EiffL commented 2 years ago

:-) So yeah, that line is just to retrieve an already "compiled" dataset from google cloud storage to the local colab instance.

So, does that mean you successfuly compiled a dataset and found a way to upload it to colab?

a-desmons commented 2 years ago

Yep! I think everything is working fine, I'm just playing around with the cutout sizes at the moment and trying to find a good size.

Also, I managed to get the HSC bulk cutout task working by running the photoz_inference_data_preparation.ipynb document in your Tutorials -> PhotozCNN repo and running it through Colab. What I did before was copy the code into a new script and try to run it locally which didn't work, still not sure why, but at least it works now :)

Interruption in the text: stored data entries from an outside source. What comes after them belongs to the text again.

(** * The scope engine of darktable's histogram panel (src/libs/histogram.c)

    A shallow embedding of the scope state [dt_lib_histogram_t], of the three
    binners ([_lib_histogram_process_histogram], [_lib_histogram_process_waveform],
    [_lib_histogram_process_vectorscope]), of the entry point
    [dt_lib_histogram_process] and of the mode buttons, followed by the
    properties the specification states about them.

    C [float] is IEEE binary32: it is modelled by the Standard Library's
    [spec_float] at precision 24 and maximal exponent 128, every operation
    rounding to nearest even, as a C implementation does that evaluates
    [float] expressions in [float] and does not fuse a product with a sum.
    C [int], [uint32_t] and [size_t] values are integers of [Z]; conversions
    that wrap are written out, and the arithmetic of [int], whose overflow C
    leaves undefined, is that of [Z].

    What the file does not have the source of is a parameter or is modelled
    from the specification, and says so: the histogram helpers of
    common/histogram.c, [dt_iop_image_fill], the colour conversions, libm's
    [hypotf] and [powf], and the host's view, colour picker and profiles. *)

From Stdlib Require Import ZArith Lia Bool List.
From Stdlib Require Import Reals Lra.
From Stdlib Require Import Floats.SpecFloat.
From stdpp Require Import base list.
From stdpp Require Import strings.

Local Open Scope Z_scope.

(** ** binary32 arithmetic *)

Module F32.

Definition prec : Z := 24.
Definition emax : Z := 128.

Definition add : spec_float -> spec_float -> spec_float := SFadd prec emax.
Definition sub : spec_float -> spec_float -> spec_float := SFsub prec emax.
Definition mul : spec_float -> spec_float -> spec_float := SFmul prec emax.
Definition div : spec_float -> spec_float -> spec_float := SFdiv prec emax.

(** C comparison operators [<] and [>]: false as soon as one side is NaN. *)
Definition lt (x y : spec_float) : bool := SFltb x y.
Definition gt (x y : spec_float) : bool := SFltb y x.

Definition isnan (x : spec_float) : bool :=
  match x with S754_nan => true | _ => false end.

(** Conversion of an integer to [float], rounding to nearest even. *)
Definition of_Z (n : Z) : spec_float := binary_normalize prec emax n 0 false.

Definition NAN : spec_float := S754_nan.
Definition zero : spec_float := S754_zero false.
Definition one : spec_float := of_Z 1.
Definition half : spec_float := div (of_Z 1) (of_Z 2).

(** libm [fmaxf]: a NaN operand is ignored in favour of the other one. *)
Definition fmaxf (x y : spec_float) : spec_float :=
  if isnan x then y else if isnan y then x else if lt x y then y else x.

(** The integral part of a finite float, fraction discarded (toward zero). *)
Definition trunc (x : spec_float) : option Z :=
  match x with
  | S754_zero _ => Some 0
  | S754_finite s m e => Some (cond_Zopp s (Z.shiftl (Zpos m) e))
  | S754_infinity _ | S754_nan => None
  end.

(** libm [ceilf]: the least integral float not below [x]. *)
Definition ceilf (x : spec_float) : spec_float :=
  match x with
  | S754_finite s m e =>
      if 0 <=? e then x
      else
        let q := Z.shiftl (Zpos m) e in
        let n := if s then - q
                 else if Z.shiftl q (- e) =? Zpos m then q else q + 1 in
        binary_normalize prec emax n 0 s
  | _ => x
  end.

End F32.

Abbreviation float := spec_float.

(** Integer widths of the C types in play. *)
Definition SIZE_MAX1 : Z := 2 ^ 64.
Definition UINT32_MAX1 : Z := 2 ^ 32.
Definition INT_MIN : Z := - 2 ^ 31.
Definition INT_MAX1 : Z := 2 ^ 31.

(** Conversion of an integer to [size_t] and to [uint32_t]: reduction modulo
    the width. *)
Definition to_size_t (z : Z) : Z := z mod SIZE_MAX1.
Definition to_uint32 (z : Z) : Z := z mod UINT32_MAX1.

(** Conversion of an out-of-range integer to [int] (implementation defined;
    the two's complement wrap every supported compiler performs). *)
Definition to_int (z : Z) : Z := (z - INT_MIN) mod (2 ^ 32) + INT_MIN.

(** glib's [MAX], [MIN] and [CLAMP] macros, on integers. *)
Definition MAX (a b : Z) : Z := if b <? a then a else b.
Definition MIN (a b : Z) : Z := if a <? b then a else b.

(** The same macros on floats: [(a) > (b) ? (a) : (b)] and
    [(a) < (b) ? (a) : (b)]. *)
Definition MAXf (a b : float) : float := if F32.gt a b then a else b.
Definition MINf (a b : float) : float := if F32.lt a b then a else b.

(** ** Conversions from float to integer types

    C discards the fractional part; when the integral part does not fit the
    target type (and for infinities and NaN) the behaviour is undefined.  The
    value an implementation then produces is the parameter [undef] below,
    reduced to the target type: nothing is assumed about it. *)

Definition float_to_size_t (undef : float -> Z) (x : float) : Z :=
  match F32.trunc x with
  | Some z => if (0 <=? z) && (z <? SIZE_MAX1) then z else to_size_t (undef x)
  | None => to_size_t (undef x)
  end.

Definition float_to_int (undef : float -> Z) (x : float) : Z :=
  match F32.trunc x with
  | Some z => if (INT_MIN <=? z) && (z <? INT_MAX1) then z else to_int (undef x)
  | None => to_int (undef x)
  end.

(** ** The data model *)

Definition HISTOGRAM_BINS : Z := 256.

Inductive dt_lib_histogram_highlight_t :=
| DT_LIB_HISTOGRAM_HIGHLIGHT_NONE
| DT_LIB_HISTOGRAM_HIGHLIGHT_BLACK_POINT
| DT_LIB_HISTOGRAM_HIGHLIGHT_EXPOSURE.

Inductive dt_lib_histogram_scope_type_t :=
| DT_LIB_HISTOGRAM_SCOPE_HISTOGRAM
| DT_LIB_HISTOGRAM_SCOPE_WAVEFORM
| DT_LIB_HISTOGRAM_SCOPE_VECTORSCOPE
| DT_LIB_HISTOGRAM_SCOPE_N.

Inductive dt_lib_histogram_scale_t :=
| DT_LIB_HISTOGRAM_LOGARITHMIC
| DT_LIB_HISTOGRAM_LINEAR
| DT_LIB_HISTOGRAM_N.

Inductive dt_lib_histogram_waveform_type_t :=
| DT_LIB_HISTOGRAM_WAVEFORM_OVERLAID
| DT_LIB_HISTOGRAM_WAVEFORM_PARADE
| DT_LIB_HISTOGRAM_WAVEFORM_N.

Inductive dt_lib_histogram_vectorscope_type_t :=
| DT_LIB_HISTOGRAM_VECTORSCOPE_CIELUV
| DT_LIB_HISTOGRAM_VECTORSCOPE_JZAZBZ
| DT_LIB_HISTOGRAM_VECTORSCOPE_N.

a-desmons commented 2 years ago

@EiffL Are the object IDs stored anywhere in the TensorFlow Dataset? And if not, is there a reason why? (i.e. can I add them to the attributes?)

EiffL commented 2 years ago

Hi @alidez , it depends on how you created the dataset but yeah you can store them, and that's a good idea to do so.

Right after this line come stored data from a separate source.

(** What [intake] does with a package whose origin exists. *)
Lemma intake_stores (self : Package.t) (origin_location : Location.t)
    (op : string) (kind : node) (w : World) :
  In self (packages w) ->
  node_at (normpath (os_path_join (Location.full_path origin_location) [op])) w
  = Some kind ->
  let self' :=
    Package.stored_at
      (Utils.storage_path (Package.uuid self) (Package.current_path self))
      match kind with File => Some (pointer_file_for self) | Dir => None end
      self in
  exists w',
    intake self origin_location (PStr op) w = (Return self', w') /\
    In self' (packages w') /\
    exists_on_disk (Package_full_path self') w' = true /\
    (kind = File -> exists_on_disk (pointer_file_for self) w' = true) /\
    packages w'
    = map (fun q => if Nat.eqb (Package.id q) (Package.id self) then self' else q)
          (packages w).
Proof.
  intros Hin Hnode. unfold intake. rewrite Hnode.
  destruct kind;
    (eexists; split; [reflexivity|];
     match goal with
     | |- context [Package_save ?p ?v] =>
         destruct (package_save_member self p v Hin eq_refl)
           as (Hrows & Hmem & _ & Hfs & _)
     end;
     split; [exact Hmem|]; split; [|split; [|exact Hrows]]).
  - eapply exists_on_disk_written. rewrite Hfs. reflexivity.
  - intros _. unfold exists_on_disk. rewrite Hfs. cbn [fs set_calls set_fs].
    rewrite existsb_app. cbn [existsb fst]. rewrite String.eqb_refl.
    now rewrite !orb_true_r.
  - eapply exists_on_disk_written. rewrite Hfs. reflexivity.
  - discriminate.
Qed.




(** ** Pointer files *)

Lemma id_below_next (rows : list Package.t) (q : Package.t) :
  In q rows -> Package.id q <> next_id rows.
Proof.
  intros Hin. unfold next_id.
  assert (H : Forall (fun k => k <= list_max (map Package.id rows))
                     (map Package.id rows)).
  { apply list_max_le. apply Nat.le_refl. }
  rewrite Forall_forall in H.
  specialize (H (Package.id q) (in_map Package.id rows q Hin)). lia.
Qed.

Lemma filter_map_stable (A : Type) (p : A -> bool) (f : A -> A) (l : list A) :
  (forall x, In x l -> p (f x) = p x) ->
  filter p (map f l) = map f (filter p l).
Proof.
  induction l as [|x l IH]; intros H; [reflexivity|].
  cbn [map filter]. rewrite (H x (or_introl eq_refl)).
  rewrite IH by (intros y Hy; apply H; now right).
  now destruct (p x).
Qed.

Lemma same_id_same_row (rows : list Package.t) (p q : Package.t) :
  NoDup (map Package.id rows) -> In p rows -> In q rows ->
  Package.id q = Package.id p -> q = p.
Proof.
  induction rows as [|r rows IH]; intros Hnd Hp Hq Hid; [contradiction|].
  cbn [map] in Hnd. inversion Hnd as [|? ? Hnotin Hnd']; subst.
  destruct Hp as [<-|Hp], Hq as [<-|Hq].
  - reflexivity.
  - exfalso. apply Hnotin. rewrite <- Hid. now apply in_map.
  - exfalso. apply Hnotin. rewrite Hid. now apply in_map.
  - now apply IH.
Qed.

Lemma lookup_after_update (rows : list Package.t) (package package' : Package.t)
    (u : string) :
  NoDup (map Package.id rows) ->
  objects_get (fun o => String.eqb (Package.uuid o) u) rows = Found package ->
  Package.uuid package' = u ->
  objects_get (fun o => String.eqb (Package.uuid o) u)
    (map (fun q => if Nat.eqb (Package.id q) (Package.id package) then package' else q)
         rows)
  = Found package'.
Proof.
  intros Hnd Hfound Hu.
  destruct (objects_get_found_in _ _ Hfound) as [Hin Hp].
  unfold objects_get in *. rewrite filter_map_stable.
  - destruct (filter _ rows) as [|x [|y l]]; try discriminate.
    injection Hfound as ->. cbn [map]. now rewrite Nat.eqb_refl.
  - intros q Hq. destruct (Nat.eqb_spec (Package.id q) (Package.id package)) as [E|E];
      [|reflexivity].
    rewrite (@same_id_same_row rows package q Hnd Hin Hq E), Hu, Hp. apply String.eqb_refl.
Qed.

(** What a pointer-file request answers for a record, by its pointer
    file. *)
Lemma pointer_file_request_answers
    (base : Resource Package.t) (get_request : HttpRequest) (kwargs : Kwargs)
    (w : World) (self : Package.t) :
  passes_checks (PackageResource base) get_request ["get"] ->
  objects_get (fun o => String.eqb (Package.uuid o) (kw_uuid kwargs))
              (packages w) = Found self ->
  (full_pointer_file_path self = None ->
   pointer_file_request (PackageResource base) get_request kwargs w
   = (Return (HttpNotFound "File not found"), w)) /\
  (forall path,
     full_pointer_file_path self = Some path -> exists_on_disk path w = true ->
     pointer_file_request (PackageResource base) get_request kwargs w
     = (Return {| status_code := 200; body := FileStream path |}, w)).
Proof.
  intros Hchecks Hlookup.
  assert (Hrun :
    pointer_file_request (PackageResource base) get_request kwargs w
    = download_file_stream (full_pointer_file_path self) w).
  { unfold pointer_file_request.
    now rewrite (@custom_endpoint_passes _ _ _ _ _ _ _ _ _ Hchecks Hlookup). }
  rewrite Hrun. split.
  - now intros ->.
  - intros path -> Hdisk. unfold download_file_stream. now rewrite Hdisk.
Qed.

(** C6.  A pointer-file request that passes the checks, for a package
    record found by its UUID, is answered by the record's pointer file, in
    every state: when the record has none the answer is the NotFound
    response "File not found", status 404, and when it has one that is on
    disk the answer has status 200 and streams exactly that file; the
    request changes nothing.  And storing decides which case applies,
    whatever the package's type and the purpose of its destination: a
    package whose record exists and whose origin is on disk is stored by
    [intake], which [store_aip] and [backlog_transfer] stand for, with
    status Uploaded; when the origin was a directory the stored package has
    no pointer file and the request is answered 404, and when it was a
    single file the pointer file is [pointer.<uuid>.xml] in the package's
    sharded directory and the request streams exactly that file with
    status 200. *)
Theorem pointer_file_after_intake
    (base : Resource Package.t) (get_request : HttpRequest) (kwargs : Kwargs)
    (Hchecks : passes_checks (PackageResource base) get_request ["get"]) :
  (forall w self,
     objects_get (fun o => String.eqb (Package.uuid o) (kw_uuid kwargs))
                 (packages w) = Found self ->
     (full_pointer_file_path self = None ->
      pointer_file_request (PackageResource base) get_request kwargs w
      = (Return (HttpNotFound "File not found"), w)) /\
     (forall path,
        full_pointer_file_path self = Some path -> exists_on_disk path w = true ->
        pointer_file_request (PackageResource base) get_request kwargs w
        = (Return {| status_code := 200; body := FileStream path |}, w))) /\
  (forall w self origin_location op kind,
     objects_get (fun o => String.eqb (Package.uuid o) (kw_uuid kwargs))
                 (packages w) = Found self ->
     NoDup (map Package.id (packages w)) ->
     node_at (normpath (os_path_join (Location.full_path origin_location) [op])) w
     = Some kind ->
     exists self' w',
       intake self origin_location (PStr op) w = (Return self', w') /\
       store_aip self origin_location (PStr op) w = (Return self', w') /\
       backlog_transfer self origin_location (PStr op) w = (Return self', w') /\
       Package.status self' = Package.UPLOADED /\
       objects_get (fun o => String.eqb (Package.uuid o) (kw_uuid kwargs))
                   (packages w') = Found self' /\
       match kind with
       | Dir =>
           full_pointer_file_path self' = None /\
           pointer_file_request (PackageResource base) get_request kwargs w'
           = (Return (HttpNotFound "File not found"), w')
       | File =>
           full_pointer_file_path self'
           = Some (os_path_join
                     (Location.full_path (Package.current_location self))
                     [os_path_join (Utils.uuid_to_path (Package.uuid self))
                        ["pointer." ++ Package.uuid self ++ ".xml"]]) /\
           pointer_file_request (PackageResource base) get_request kwargs w'
           = (Return {| status_code := 200;
                        body := FileStream (pointer_file_for self) |}, w')
       end) /\
  status_code (HttpNotFound "File not found") = 404%Z.
Proof.
  split; [|split; [|reflexivity]].
  - intros w self Hlookup. now apply pointer_file_request_answers.
  - intros w self origin_location op kind Hrecord Hids Hnode.
    destruct (objects_get_found_in _ _ Hrecord) as [Hin Hu].
    apply String.eqb_eq in Hu.
    destruct (@intake_stores self origin_location op kind w Hin Hnode)
      as (w' & Hrun & _ & _ & Hdisk & Hrows).
    eexists. exists w'.
    split; [exact Hrun|]. split; [exact Hrun|]. split; [exact Hrun|].
    split; [reflexivity|].
    match goal with
    | |- objects_get _ _ = Found ?s /\ _ =>
        assert (Hlookup :
          objects_get (fun o => String.eqb (Package.uuid o) (kw_uuid kwargs))
                      (packages w') = Found s)
    end.
    { rewrite Hrows. now apply lookup_after_update. }
    split; [exact Hlookup|].
    destruct (@pointer_file_request_answers base get_request kwargs w' _
                Hchecks Hlookup) as [Hnone Hsome].
    destruct kind.
    + split; [reflexivity|]. apply Hsome; [reflexivity|]. now apply Hdisk.
    + split; [reflexivity|]. now apply Hnone.
Qed.

(** ** Moving files to a location *)

Lemma move_files_entry (origin_location destination_location : Location.t)
    (e : pyval) (rest : list pyval) (paths : string * string) (w : World) :
  entry_paths e = Some paths ->
  move_files origin_location destination_location (e :: rest) w
  = move_files origin_location destination_location rest
      (set_calls (calls w ++ moves_for origin_location destination_location paths) w).
Proof.
  unfold entry_paths. intros H.
  destruct e as [| | | |l|d]; try discriminate H.
  destruct (dict_get "source" d) as [[| | |s| |]|] eqn:Hs; try discriminate H.
  destruct (dict_get "destination" d) as [[| | |t| |]|] eqn:Ht; try discriminate H.
  destruct (negb (String.eqb s "") && negb (String.eqb t "")) eqn:Hne;
    [|discriminate H].
  injection H as <-.
  cbn [move_files]. unfold bind at 1 2, py_get. rewrite Hs, Ht. cbn [ret truthy].
  rewrite Hne. unfold bind, join_value, call_space, ret, moves_for.
  cbn [fst snd calls set_calls]. rewrite <- !app_assoc. reflexivity.
Qed.

Lemma move_files_lacking (origin_location destination_location : Location.t)
    (e : pyval) (rest : list pyval) (w : World) :
  lacks_path e = true ->
  move_files origin_location destination_location (e :: rest) w
  = (Return HttpBadRequest_class, w).
Proof.
  unfold lacks_path. intros H.
  destruct e as [| | | |l|d]; try discriminate H.
  cbn [move_files]. unfold bind, py_get, ret.
  destruct (dict_get "source" d) as [s|]; [|reflexivity].
  destruct (dict_get "destination" d) as [t|].
  - apply negb_true_iff in H. now rewrite H.
  - cbn [truthy]. now rewrite andb_false_r.
Qed.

Could you push to this repo your code? This way I can tell you exactly where that would happen.

a-desmons commented 2 years ago

I added my hsc_photoz code to the repo, I'm assuming I just add an 'object_id' attribute to the list of attributes in the hsc_photoz.py file?

I also added my copy of the Self-Supervised-Example Colab notebook if you want to see how everything is working. I'm currently working on assembling a sample of interesting galaxies to see what kind of similar galaxies the code spits out :)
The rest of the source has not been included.